24.S90 Demystifying Large Language Models

Thursdays, 10-12:30pm in 32-D461
Hadas Kotek

Course Description

This course explores the abilities and limitations of language models, focusing on state of the art tools such as GPT-4, Gemini, and LLaMA. LLMs possess impressive language abilities, but they also occasionally fail in unpredictable ways. Our goal in this class will be to map the abilities and limitations of these models, focusing on complex reasoning and language abilities. We will attempt to discover systematicity in the models’ failures and to understand how they relate on the one hand to how the prompt is formulated and what we believe the training data and model architecture to be, and on the other hand how humans perform on the same tasks and how children acquire this knowledge.
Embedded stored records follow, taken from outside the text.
(* ===== verification/ExclusiveHostProps.v ===== *)
(** * What the eviction policy guarantees

    Runs of [ExclusiveHost.v] over any sequence of callbacks and work items, each in
    whatever view of the Bluetooth host it finds. *)
From S2P Require Import Prelude Events Platform Samples RingBuffer ExclusiveHost.

Module ThrashWindow.
Import Exclusive.

(** ** The thrash ring as a list of eviction times, most recent first *)
Definition recent (s : host) : list Z :=
  (fun i => aget (thrash_ring s) ((thrash_ring_head s + 15 - i) `mod` 16)) <$>
    seqZ 0 (thrash_ring_count s).

Definition ring_ok (s : host) : Prop :=
  alen (thrash_ring s) = 16 /\ 0 <= thrash_ring_head s < 16 /\ 0 <= thrash_ring_count s <= 16.

Definition note (now : Z) (s : host) : host :=
  s <| thrash_ring := aset (thrash_ring s) (thrash_ring_head s) now |>
    <| thrash_ring_head := u8 ((thrash_ring_head s + 1) `mod` THRASH_RING_SIZE) |>
    <| thrash_ring_count := if thrash_ring_count s <? THRASH_RING_SIZE
                            then u8 (thrash_ring_count s + 1) else thrash_ring_count s |>.

Lemma note_fields now s :
  ring_ok s ->
  thrash_ring_head (note now s) = (thrash_ring_head s + 1) `mod` 16 /\
  thrash_ring_count (note now s) = Z.min 16 (thrash_ring_count s + 1) /\ ring_ok (note now s).
Proof.
  intros (Hl&Hh&Hc). pose proof (slot_range 16 (thrash_ring_head s + 1) eq_refl).
  unfold ring_ok, note, THRASH_RING_SIZE. cbn. rewrite alen_aset, u8_small by lia.
  destruct (Z.ltb_spec (thrash_ring_count s) 16); [rewrite u8_small by lia|]; split_and!; lia.
Qed.

Lemma note_recent now s : ring_ok s -> recent (note now s) = take 16 (now :: recent s).
Proof.
  intros Hs. destruct (note_fields now s Hs) as (Hh'&Hc'&_). destruct Hs as (Hl&Hh&Hc).
  unfold recent. rewrite Hh', Hc'. cbn [thrash_ring note].
  apply list_eq. intros [|k].
  - rewrite list_lookup_fmap, lookup_seqZ_lt, lookup_take_lt by lia. cbn. f_equal.
    rewrite Z.sub_0_r, Z.add_mod_idemp_l by lia.
    replace (thrash_ring_head s + 1 + 15) with (thrash_ring_head s + 1 * 16) by lia.
    rewrite Z_mod_plus_full, Z.mod_small by lia. by rewrite aget_aset_eq by lia.
  - destruct (decide (Z.of_nat k < Z.min 15 (thrash_ring_count s))).
    + rewrite lookup_take_lt by lia.
      match goal with |- _ = (_ :: ?l) !! _ => change ((now :: l) !! S k) with (l !! k) end.
      rewrite !list_lookup_fmap, !lookup_seqZ_lt by lia. cbn [fmap option_fmap option_map]. f_equal.
      replace (((thrash_ring_head s + 1) `mod` 16 + 15 - (0 + Z.of_nat (S k))) `mod` 16)
        with ((thrash_ring_head s + 15 - (0 + Z.of_nat k)) `mod` 16).
      2: { rewrite <- (Z.add_sub_assoc (_ `mod` _)), Z.add_mod_idemp_l by lia. f_equal. lia. }
      apply aget_aset_ne; [lia|apply slot_range; lia|].
      intros Heq.
      assert ((thrash_ring_head s + 0) `mod` 16 = (thrash_ring_head s + (15 - Z.of_nat k)) `mod` 16) as He.
      { rewrite Z.add_0_r, Z.mod_small by lia. rewrite Heq at 1. f_equal. lia. }
      apply slot_inj in He; lia.
    + rewrite list_lookup_fmap, lookup_seqZ_ge by lia. symmetry. cbn [fmap option_fmap option_map].
      destruct (decide (k < 15)%nat).
      * rewrite lookup_take_lt by lia.
        match goal with |- (_ :: ?l) !! _ = _ => change ((now :: l) !! S k) with (l !! k) end.
        rewrite list_lookup_fmap, lookup_seqZ_ge by lia. done.
      * by rewrite lookup_take_ge by lia.
Qed.
(* ===== verification/SecurityTiming.v ===== *)
(** * Security observers (src/security_timing.c, src/security_controller_timing.c)

    Wrappers around the host's and the controller's security functions that put the time and
    the outcome of each step into the timing inbox.  [Security] is the host's side,
    [LinkSecurity] the controller's; [SecurityProps] shows that they change nothing and that
    they read metadata only: never a byte of key material, never one outside a buffer. *)
From S2P Require Import Prelude Events Platform Samples.
From S2P Require Import HandoffDiagnostics.

Module Security.

(** The wrapped functions, with their arguments; a pointer is an integer. *)
Inductive security_call :=
| __real_bt_l2cap_send_pdu (chan buf cb user_data : Z)
| __real_net_buf_slist_put (list buf : Z)
| __real_net_buf_slist_get (list : Z)
| __real_bt_conn_security_changed (c hci_err err : Z)
| __real_bt_l2cap_security_changed (c hci_status : Z)
| __real_ull_cp_rx (ll link rx : Z)
| __real_ull_cp_ltk_req_reply (ll : Z) (ltk : list Z)
| __real_ull_cp_ltk_req_neq_reply (ll : Z).

Inductive security_effect :=
| host (e : effect)
| called (f : security_call).

(** The files keep no state. *)
Definition observer (A : Type) : Type := proc () security_effect A.
Definition on_host {A} (m : proc () effect A) : observer A := zoom id (fun s _ => s) host m.

(** [struct net_buf]: [buf_data i] is the byte at [data + i], whether or not it belongs to
    the buffer, whose bytes are the first [buf_len]. *)
Record net_buf := NetBuf { buf_is_evt : bool; buf_len : Z; buf_data : Z -> Z }.

(** The fields of the host's [struct bt_conn] and of a channel that are read. *)
Record bt_conn := BtConn { conn_type : Z; conn_role : Z; conn_handle : Z; conn_sec_level : Z }.

(** Constants of the HCI, SMP and L2CAP headers, fixed by the Bluetooth specification. *)
Definition BT_HCI_EVT_ENCRYPT_CHANGE : Z := 0x08.
Definition BT_HCI_EVT_ENCRYPT_KEY_REFRESH_COMPLETE : Z := 0x30.
Definition BT_HCI_EVT_LE_META_EVENT : Z := 0x3e.
Definition BT_HCI_EVT_LE_LTK_REQUEST : Z := 0x05.
Definition BT_SMP_CMD_SECURITY_REQUEST : Z := 0x0b.
Definition BT_L2CAP_CID_SMP : Z := 0x0006.
(** Sizes of the packed event structures: the header (code, length); the subevent code; the
    LTK request (handle, random number, diversifier); status, handle, encryption flag;
    status, handle. *)
Definition evt_hdr_size : Z := 2.
Definition le_meta_event_size : Z := 1.
Definition le_ltk_request_size : Z := 2 + 8 + 2.
Definition encrypt_change_size : Z := 1 + 2 + 1.
Definition encrypt_key_refresh_complete_size : Z := 1 + 2.
Definition handle_offset : Z := 1.
Definition encrypt_offset : Z := 3.

Section code.
Context `{!Clock}.

Definition timing (type handle stage pair extra : Z) : observer () :=
  now <- k_uptime_get_32 ;;
  on_host (totem_diagnostic_timing_capture_call now type (i8 handle) (i8 (handle ≫ 8)) stage pair extra).

Definition sys_get_le16 (p : Z -> Z) (off : Z) : Z := of_le16 (p off) (p (off + 1)).

(** [rx_queue] says the list is the host's receive queue. *)
Definition encryption_observed (rx_queue : bool) (b : option net_buf) (stage : Z) : observer () :=
  match b with
  | None => ret ()
  | Some b =>
      if negb rx_queue || negb (buf_is_evt b) || (buf_len b <? evt_hdr_size) then ret () else
      let evt_code := buf_data b 0 in
      let hdr_len := buf_data b 1 in
      if buf_len b <? evt_hdr_size + hdr_len then ret () else
      let payload i := buf_data b (evt_hdr_size + i) in
      if (evt_code =? BT_HCI_EVT_LE_META_EVENT) &&
         (le_meta_event_size + le_ltk_request_size <=? hdr_len) &&
         (payload 0 =? BT_HCI_EVT_LE_LTK_REQUEST)
      then timing TOTEM_HEVT_SECURITY_EXCHANGE (sys_get_le16 payload le_meta_event_size) (6 + stage) 0 0
      else
      let refresh := evt_code =? BT_HCI_EVT_ENCRYPT_KEY_REFRESH_COMPLETE in
      if negb (evt_code =? BT_HCI_EVT_ENCRYPT_CHANGE) && negb refresh then ret () else
      let required := if refresh then encrypt_key_refresh_complete_size else encrypt_change_size in
      if (hdr_len <? required) || (buf_len b <? evt_hdr_size + hdr_len) then ret () else
      timing TOTEM_HEVT_ENCRYPT_EVENT (sys_get_le16 payload handle_offset)
        (stage + if refresh then 2 else 0) (payload 0)
        (if refresh then UINT8_MAX else payload encrypt_offset)
  end.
We will additionally entertain the various costs associated with the deployment and use of LLMs, be they due to privacy breaches, environmental costs, security risks, copyrights abuses, the environment, or the entrenchment and amplification of biases and stereotypes at scale. Along the way, we will investigate the development of language technologies and their capacities over time, as well as the state of the art linguistic theories that explain the phenomena of interest. We’ll ask ourselves whether it is reasonable to conclude that the LLMs use a similar sort of approach as humans do to complex language reasoning, and what this means for how we should understand what LLMs actually do (and how humans can and should interact with them).